• _Items from a dataset_:
(* ===== verification/Session.v ===== *)
(** * A session from end to end: url, routing and token

    The server sends an agent a session as a url: the path names the handler,
    the [token] parameter carries the claims.  With the library's own [url.Parse],
    JSON codec and jwt-go's parser in the place of the interfaces the
    components are stated over, a url that carries a token signed for this
    host starts the handler of its path, with the claims that were signed. *)

From Stdlib Require Import ZArith Ascii.
From S2P Require Import Prelude GoStd Base64 Url Json Values Jwt JsonValue.
From S2P Require Import Config Auth Handshake Wire Backend Main.

(** ** The parser of urls *)

(** [url.Parse], and what [URL.Path] and [URL.Query().Get] read of it. *)
#[local] Instance go_url : URLParser := λ m,
  u ← Url.Parse m; Ok (Handshake.mkURL (Url.Path u) (Get (ParseQuery (RawQuery u)) "token")).

Definition path_escape (path : string) : string := escape path encodePath.

(** The url of a session. *)
Definition session_url (path token : string) : string :=
  path_escape path +:+ "?token=" +:+ QueryEscape token.

Lemma go_url_session path token :
  rooted path → url_Parse (session_url path token) = Ok (Handshake.mkURL path token).
Proof.
  intros Hp. unfold url_Parse, go_url, session_url, path_escape.
  change ("?token=" +:+ QueryEscape token) with (String "?" (QueryEscape "token" +:+ String "=" (QueryEscape token))).
  rewrite Parse_path_query; [|done|].
  - cbn [mbind result_bind Url.Path RawQuery]. by rewrite ParseQuery_single.
  - rewrite has_char_app. cbn [has_char]. unfold QueryEscape. by rewrite !escape_absent.
Qed.

(** ** A signed token needs no escaping *)

Lemma all_unreserved_app s t : all_unreserved (s +:+ t) = all_unreserved s && all_unreserved t.
Proof.
  induction s as [|c s IH]; [done|]. rewrite cons_app_str. simpl. by rewrite IH, andb_assoc.
Qed.

Lemma url_enc_unreserved x : unreserved (url_char (enc_sextet x)) = true.
Proof. by destruct x as [[] [] [] [] [] []]. Qed.

Lemma EncodeSegment_unreserved seg : all_unreserved (EncodeSegment seg) = true.
Proof.
  unfold EncodeSegment, URL_EncodeToString.
  induction seg as [|x|x y|x y z seg IH] using bytes_ind3; [done|..]; cbn [EncodeToString];
    destruct (quantum _ _ _) as [[[p q] r] t]; cbn [smap];
    rewrite !(TrimRight_other _ _ _ (proj1 (url_enc_plain _))); cbn [all_unreserved];
    by rewrite !url_enc_unreserved.
Qed.

Section signed.
Context {R P : Type} {crypto : Crypto R P} {json : Jwt.Json}.

Lemma SignedString_unreserved t (k : option (key P)) ts : SignedString t k = Val (Ok ts) → all_unreserved ts = true.
Proof.
  intros (m&hb&cb&sg&_&_&_&_&->)%SignedString_Ok.
  repeat (rewrite all_unreserved_app || (progress cbn [Join all_unreserved])).
  by rewrite !EncodeSegment_unreserved.
Qed.

(** The url is the path, [?token=] and the token as it is. *)
Lemma session_url_signed path t (k : option (key P)) ts :
  SignedString t k = Val (Ok ts) → session_url path ts = path_escape path +:+ "?token=" +:+ ts.
Proof.
  intros Hs%SignedString_unreserved. unfold session_url, QueryEscape. by rewrite (escape_unreserved ts).
Qed.
End signed.

(** ** Sessions *)

Section session.
Context {R P : Type} {crypto : Crypto R P} {clock : Clock} `{!Floats} (text : error → string).
#[local] Existing Instances jwt_go.
#[local] Instance codec : Jwt.Json := go_json text.
Implicit Types c : config (key R).

Lemma header_plain m : plain_value (VMap (Jwt.Header (New m))).
Proof.
  constructor. apply map_Forall_insert_2; [|apply map_Forall_singleton]; (split; [auto with hostapi|]);
    constructor; [auto with hostapi|]. apply is_ascii_utf8. by destruct m as [[]|[]].
Qed.

(** C1: a message that connects to a url whose path falls under a handler's key
    and whose token is signed for this host - with the private half of the
    configured key, in time, its claims plain JSON values - starts that
    handler, and the handler is let in with exactly the claims that were
    signed: routing, url, base64, JSON and signature agree on what they write
    and read. *)
Theorem signed_session_starts c pub priv h claims ts path k kind session :
  ParsedPublicKey c = Some (RSAKey pub) →
  (∀ d sig, SignPKCS1v15 priv h d = Ok sig → VerifyPKCS1v15 pub h d sig = None) →
  plain_value (VMap claims) → get claims "hostUuid" = VString (HostUuid c) →
  expired claims = false → not_before claims = false →
  SignedString (set_Claims (New (RS h)) claims) (Some (RSAKey priv)) = Val (Ok ts) →
  rooted path → (k, kind) ∈ handlers → under path k = true →
  Backend.started handlers (mkMessage session Connect (path_escape path +:+ "?token=" +:+ ts)) = Some kind ∧
  ∃ tok, Claims tok = claims ∧
    request_token c (path_escape path +:+ "?token=" +:+ ts) = Val (inr tok) ∧
    authorised c (path_escape path +:+ "?token=" +:+ ts) tok.
Proof.
  intros Hk Hsig Hplain Hhost He Hn Hs Hp Hin Hu.
  assert (path_escape path +:+ "?token=" +:+ ts = session_url path ts) as Hm
    by (symmetry; by eapply session_url_signed). rewrite Hm.
  pose proof (go_url_session path ts Hp) as Hurl. split.
  - unfold Backend.started. simpl. rewrite Hurl. apply getHandler_spec; [reflexivity| |by exists k].
    apply (bool_decide_unpack _). by vm_compute.
  - set (tok := Jwt.mkToken ts (Some (RS h)) (Jwt.Header (New (RS h))) claims "" true). exists tok.
    assert (authorised c (session_url path ts) tok) as Ha; [|split_and!; [done|by apply request_token_authorised|done]].
    exists (Handshake.mkURL path ts). split; [done|]. split; [|done]. simpl. rewrite Hk.
    apply (SignedString_Parse pub priv h (set_Claims (New (RS h)) claims)); try done.
    + apply plain_survives, header_plain.
    + by apply plain_survives.
Qed.
End session.

(** ** A concrete session *)

Section demo.
#[local] Existing Instances jwt_go toy_crypto toy_clock.
#[local] Instance plain_floats : Floats := { out_of_range _ := false; FormatFloat l := l }.
#[local] Hint Extern 0 Jwt.Json => exact (codec (λ _, "error")) : typeclass_instances.

Definition logs_claims_of (container : string) : gmap string value :=
  <["logs" := VMap {[ "Container" := VString container; "Lines" := VFloat64 "20" ]}]> toy_claims.

(** The token the server makes for the logs of [c1]. *)
Definition logs_token : string :=
  match SignedString (set_Claims (New (RS SHA256)) (logs_claims_of "c1")) (Some (RSAKey tt)) with
  | Val (Ok ts) => ts
  | _ => ""
  end.

Example logs_token_ex :
  str_take 36 logs_token = "eyJhbGciOiJSUzI1NiIsInR5cCI6IkpXVCJ9" ∧
  DecodeSegment (nth 1 (Split "."%char logs_token) "") =
    Ok (bytes_of ("{" +:+ q +:+ "exp" +:+ q +:+ ":200," +:+ q +:+ "hostUuid" +:+ q +:+ ":" +:+ q +:+ "1" +:+ q +:+ "," +:+
      q +:+ "logs" +:+ q +:+ ":{" +:+ q +:+ "Container" +:+ q +:+ ":" +:+ q +:+ "c1" +:+ q +:+ "," +:+ q +:+ "Lines" +:+ q +:+ ":20}}")).
Proof. vm_compute. done. Qed.

Lemma logs_claims_plain : plain_value (VMap (logs_claims_of "c1")).
Proof.
  assert (∀ s, is_ascii s = true → plain_value (VString s)) as Hs by (intros s Hs; constructor; by apply is_ascii_utf8).
  assert (∀ l, number l = Some (l, "") → plain_value (VFloat64 l)) as Hf by (intros l Hl; by constructor).
  unfold logs_claims_of, toy_claims. repeat apply plain_insert; try apply plain_empty; auto.
Qed.

Lemma signed_session_starts_witness :
  Backend.started handlers (mkMessage "s1" Connect (path_escape "/v1/logs/" +:+ "?token=" +:+ logs_token))
    = Some LogsHandler ∧
  ∃ tok, Claims tok = logs_claims_of "c1" ∧ 
    request_token toy_config (path_escape "/v1/logs/" +:+ "?token=" +:+ logs_token) = Val (inr tok) ∧
    authorised toy_config (path_escape "/v1/logs/" +:+ "?token=" +:+ logs_token) tok.
Proof.
  apply (signed_session_starts (λ _, "error") toy_config tt tt SHA256 (logs_claims_of "c1") logs_token
    "/v1/logs/" "/v1/logs/" LogsHandler "s1").
  - reflexivity.
  - intros d sig [= <-]. cbn. by rewrite bool_decide_true.
  - apply logs_claims_plain.
  - reflexivity.
  - reflexivity.
  - reflexivity.
  - vm_compute. reflexivity.
  - split; vm_compute; reflexivity.
  - left.
  - vm_compute. reflexivity.
Defined.
End demo.
(** * speak-learn-english: the answer normalizer and the quiz session

    A shallow embedding of the two pieces of logic of the quiz page:

    - [findBestMatch] (src/utils/speechRecognition, printed after
      QuizPage.tsx), which resolves a spoken text to one of the options of
      the current question;
    - the handlers of the [QuizPage] component (src/pages/QuizPage.tsx):
      [fetchQuizData], [handleSpeechResult], [checkAnswer], [nextQuestion],
      [endQuiz], the click handler of the option buttons and the marks the
      render puts on them;
    - what the writes of [endQuiz] do to the [progress] table of the
      migration, the rows its sign-up trigger [handle_new_user] inserts, and
      [getLevelProgress] and [handleLevelClick] of the level selection page
      (src/pages/LevelSelectionPage), which read that table.

    Modelling choices.

    - A string is a sequence of characters with code points U+0000 to
      U+00FF ([String.string], one [ascii] per character); the JavaScript
      built-ins [toLowerCase] and [trim] and the class [\s] are given exactly
      on that alphabet.  Strings with other characters are outside the model.
    - JavaScript numbers that only count (score, mistakes, index) are [nat];
      the level number is a [Z]; similarity scores are rationals ([Q]): the
      package never produces NaN, and the only operations applied to a score
      are the comparisons [>] and [>=].
    - A React function component is re-run at every render, and every
      handler is a closure over the values of the state variables of the
      render that created it.  A handler therefore takes two sessions: the
      render [r] it closes over, which it only reads, and the live session,
      to which its [set...] calls and its effects apply.  A callback given to
      [setTimeout] keeps the render of the handler that scheduled it.
    - Effects (toasts, writes sent to the persistence service, navigation)
      are appended to a log carried by the session.
    - The progress table is a list of rows; an [update] filtered by [eq]
      rewrites the matching rows in place and creates none.  The persistence
      service may reject either write: [endQuiz] tests the error of the
      progress write and discards that of the unlock write.
    - A timer scheduled by a handler fires before the next event is
      delivered.  A recognition result is an event of its own: it runs the
      [onresult] callback installed by the microphone press, in the render of
      that press, whatever has happened since.
    - An uncaught TypeError (reading a field of the undefined current
      question) is the result [None] of a handler.
    - Speech synthesis and the availability of the recognition engine are
      left out: no handler of the session reads them. *)

From Stdlib Require Import Bool Arith List String Ascii ZArith QArith Lia.
Import ListNotations.
Lemma TimeClip_Some (v t : Z) :
  TimeClip v = Some t <-> t = v /\ - maxTimeValue <= v <= maxTimeValue.
Proof.
  unfold TimeClip. destruct (Z.leb_spec (Z.abs v) maxTimeValue); split.
  - intros [= <-]. lia.
  - now intros [-> _].
  - discriminate.
  - lia.
Qed.

Lemma newDate_in_range (v : Z) :
  - maxTimeValue <= v <= maxTimeValue -> newDate v = DateAt v.
Proof.
  intros H. unfold newDate, TimeClip.
  destruct (Z.leb_spec (Z.abs v) maxTimeValue); [reflexivity | lia].
Qed.

Lemma newDate_out_of_range (v : Z) :
  maxTimeValue < Z.abs v -> newDate v = InvalidDate.
Proof.
  intros H. unfold newDate, TimeClip.
  destruct (Z.leb_spec (Z.abs v) maxTimeValue); [lia | reflexivity].
Qed.

Lemma newDate_DateAt (v t : Z) :
  newDate v = DateAt t -> t = v /\ - maxTimeValue <= v <= maxTimeValue.
Proof.
  unfold newDate. destruct (TimeClip v) eqn:E; [|discriminate].
  intros [= <-]. now apply TimeClip_Some.
Qed.

Lemma newDateOf_integer (u : Z) :
  newDateOf (Js.Fin (inject_Z u)) = newDate u.
Proof.
  unfold newDateOf, newDate, TimeClip.
  change (Qnum (inject_Z u)) with u.
  change (Zpos (Qden (inject_Z u))) with 1.
  change (Qabs (inject_Z u)) with (inject_Z (Z.abs u)).
  rewrite Z.quot_1_r.
  destruct (Z.leb_spec (Z.abs u) maxTimeValue) as [H|H].
  - replace (Qle_bool _ _) with true; [reflexivity|].
    symmetry. apply Qle_bool_iff. rewrite <- Zle_Qle. exact H.
  - rewrite JsFacts.Qle_bool_false; [reflexivity|].
    rewrite <- Zlt_Qlt. exact H.
Qed.

Lemma monthOfYearDay_range (leap d : Z) :
  0 <= monthOfYearDay leap d <= 11.
Proof.
  unfold monthOfYearDay.
  repeat match goal with |- context [if ?b then _ else _] => destruct b end;
    lia.
Qed.

Lemma MonthFromTime_range (t : Z) : 0 <= MonthFromTime t <= 11.
Proof. apply monthOfYearDay_range. Qed.

(** Writing back the date field moved by [k] moves the day number by
    [k]. *)
Lemma MakeDay_fields (t k : Z) :
  MakeDay (YearFromTime t) (MonthFromTime t) (DateFromTime t + k)
  = Day t + k.
Proof.
  unfold MakeDay. pose proof (MonthFromTime_range t) as Hm.
  rewrite Z.div_small, Z.mod_small by lia. rewrite Z.add_0_r.
  unfold DateFromTime, DayWithinYear, InLeapYear. lia.
Qed.

Lemma addUTCDate_DateAt (t k : Z) :
  addUTCDate (DateAt t) k = newDate (t + k * msPerDay).
Proof.
  unfold addUTCDate. rewrite MakeDay_fields. f_equal.
  unfold MakeDate, Day, TimeWithinDay, msPerDay.
  pose proof (Z.div_mod t 86400000). lia.
Qed.

Lemma Day_mul (d : Z) : Day (d * msPerDay) = d.
Proof. unfold Day, msPerDay. now rewrite Z.div_mul. Qed.

Lemma Day_bounds (t : Z) :
  Day t * msPerDay <= t < Day t * msPerDay + msPerDay.
Proof.
  unfold Day, msPerDay.
  pose proof (Z.div_mod t 86400000).
  pose proof (Z.mod_pos_bound t 86400000). lia.
Qed.

Lemma Day_mono (a b : Z) : a <= b -> Day a <= Day b.
Proof. intros. unfold Day, msPerDay. apply Z.div_le_mono; lia. Qed.

Lemma setUTCHours_midnight (t : Z) :
  - maxTimeValue <= t <= maxTimeValue ->
  setUTCHours (DateAt t) 0 0 0 0 = DateAt (Day t * msPerDay).
Proof.
  intros H. unfold setUTCHours, MakeDate, MakeTime. simpl.
  rewrite Z.add_0_r. apply newDate_in_range.
  pose proof (Day_bounds t). split; [|lia].
  assert (Day (- maxTimeValue) <= Day t) by (apply Day_mono; lia).
  change (Day (- maxTimeValue)) with (-100000000) in H1.
  unfold maxTimeValue, msPerDay in *. lia.
Qed.

(** The calendar fields of a time value depend on its day number
    only. *)
Lemma YearFromTime_Day (t u : Z) :
  Day t = Day u -> YearFromTime t = YearFromTime u.
Proof. unfold YearFromTime. now intros ->. Qed.

Lemma MonthFromTime_Day (t u : Z) :
  Day t = Day u -> MonthFromTime t = MonthFromTime u.
Proof.
  unfold MonthFromTime, InLeapYear, DayWithinYear, YearFromTime.
  now intros ->.
Qed.

Lemma DateFromTime_Day (t u : Z) :
  Day t = Day u -> DateFromTime t = DateFromTime u.
Proof.
  intros H. unfold DateFromTime.
  rewrite (MonthFromTime_Day _ _ H).
  unfold InLeapYear, DayWithinYear, YearFromTime. now rewrite H.
Qed.

(** ** The calendar *)

Ltac euclid := Z.to_euclidean_division_equations; lia.

Lemma DaysInYear_pos (y : Z) : 365 <= DaysInYear y <= 366.
Proof. unfold DaysInYear. destruct (isLeap y); lia. Qed.

Lemma DayFromYear_succ (y : Z) :
  DayFromYear (y + 1) = DayFromYear y + DaysInYear y.
Proof.
  unfold DayFromYear, DaysInYear, isLeap.
  destruct (Z.eqb_spec (y mod 4) 0), (Z.eqb_spec (y mod 100) 0),
    (Z.eqb_spec (y mod 400) 0); cbn [andb orb negb]; euclid.
Qed.

Lemma DayFromYear_mono (a b : Z) :
  a <= b -> DayFromYear a <= DayFromYear b.
Proof. unfold DayFromYear. euclid. Qed.

(** [YearFromDay d] is the year whose days include [d]. *)
Lemma YearFromDay_spec (d : Z) :
  DayFromYear (YearFromDay d) <= d < DayFromYear (YearFromDay d + 1).
Proof.
  unfold YearFromDay. set (y := 1970 + 400 * d / 146097).
  assert (DayFromYear (y - 1) <= d < DayFromYear (y + 2))
    by (unfold DayFromYear, y; euclid).
  destruct (Z.ltb_spec d (DayFromYear y)).
  - replace (y - 1 + 1) with y by lia. lia.
  - destruct (Z.leb_spec (DayFromYear (y + 1)) d).
    + replace (y + 1 + 1) with (y + 2) by lia. lia.
    + lia.
Qed.

Lemma YearFromDay_unique (y d : Z) :
  DayFromYear y <= d < DayFromYear (y + 1) -> YearFromDay d = y.
Proof.
  intros H. pose proof (YearFromDay_spec d) as S.
  destruct (Z.lt_trichotomy (YearFromDay d) y) as [L|[E|G]]; [|exact E|].
  - pose proof (DayFromYear_mono (YearFromDay d + 1) y ltac:(lia)). lia.
  - pose proof (DayFromYear_mono (y + 1) (YearFromDay d) ltac:(lia)). lia.
Qed.

Lemma YearFromDay_mono (a b : Z) :
  a <= b -> YearFromDay a <= YearFromDay b.
Proof.
  intros H. pose proof (YearFromDay_spec a). pose proof (YearFromDay_spec b).
  destruct (Z_le_gt_dec (YearFromDay a) (YearFromDay b)); [assumption|].
  pose proof (DayFromYear_mono (YearFromDay b + 1) (YearFromDay a)
                ltac:(lia)). lia.
Qed.

Lemma InLeapYear_cases (t : Z) :
  (InLeapYear t = 0 /\ DaysInYear (YearFromTime t) = 365) \/
  (InLeapYear t = 1 /\ DaysInYear (YearFromTime t) = 366).
Proof.
  unfold InLeapYear, DaysInYear. destruct (isLeap (YearFromTime t)); auto.
Qed.

Lemma DayWithinYear_range (t : Z) :
  0 <= DayWithinYear t < 365 + InLeapYear t.
Proof.
  unfold DayWithinYear.
  pose proof (YearFromDay_spec (Day t)) as S.
  rewrite DayFromYear_succ in S. fold (YearFromTime t) in S.
  destruct (InLeapYear_cases t) as [[-> E]|[-> E]]; rewrite E in S; lia.
Qed.

Ltac month_starts :=
  repeat match goal with
         | |- context [monthStart _ (?a + 1)] =>
             let v := eval compute in (a + 1) in change (a + 1) with v
         | H : context [monthStart _ (?a + 1)] |- _ =>
             let v := eval compute in (a + 1) in change (a + 1) with v in H
         end;
  cbn [monthStart] in *.
(** * SPC Campus Connect: role resolution, approval workflow, posts and comments

    A shallow embedding of the page handlers of the campus announcement board
    (LandingPage, SuperAdminDashboard, AdminPanel, Dashboard, Archive and
    PostDetail) together with the properties of the role-resolution and
    approval policy they implement.

    The handlers are asynchronous functions that talk to a hosted store and an
    identity provider.  Here a handler is a computation in a small state and
    exception monad over the store contents, the component's own state
    variables and the log of user-visible effects (toasts, navigation).

    Of a component's state variables the ones the handlers compute with are
    kept (profiles, listings, form data); the display flags (loading, modal
    visibility) and the console output are left out.  A callback a handler
    defers with a timer runs where the handler schedules it. *)

From Stdlib Require Import String Ascii NArith List Bool Lia Sorted.
From stdpp Require Import gmap strings list fin_maps.

Local Open Scope string_scope.

(** ** JavaScript strings

    A string is a sequence of UTF-16 code units; the model covers the code
    units below 256 (one [ascii] each), on which [toLowerCase] and [trim] are
    given exactly. *)
Module JS.

Definition unit_in (lo hi : N) (c : ascii) : bool :=
  ((lo <=? N_of_ascii c) && (N_of_ascii c <=? hi))%N.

• _Your instructions_: Leave out every line above except those from the line with "unfold monthOfYearDay." up to and including the line with "(** Writing back", and copy those exactly.

• _Solution to this task_:
  unfold monthOfYearDay.
  repeat match goal with |- context [if ?b then _ else _] => destruct b end;
    lia.
Qed.

Lemma MonthFromTime_range (t : Z) : 0 <= MonthFromTime t <= 11.
Proof. apply monthOfYearDay_range. Qed.

(** Writing back the date field moved by [k] moves the day number by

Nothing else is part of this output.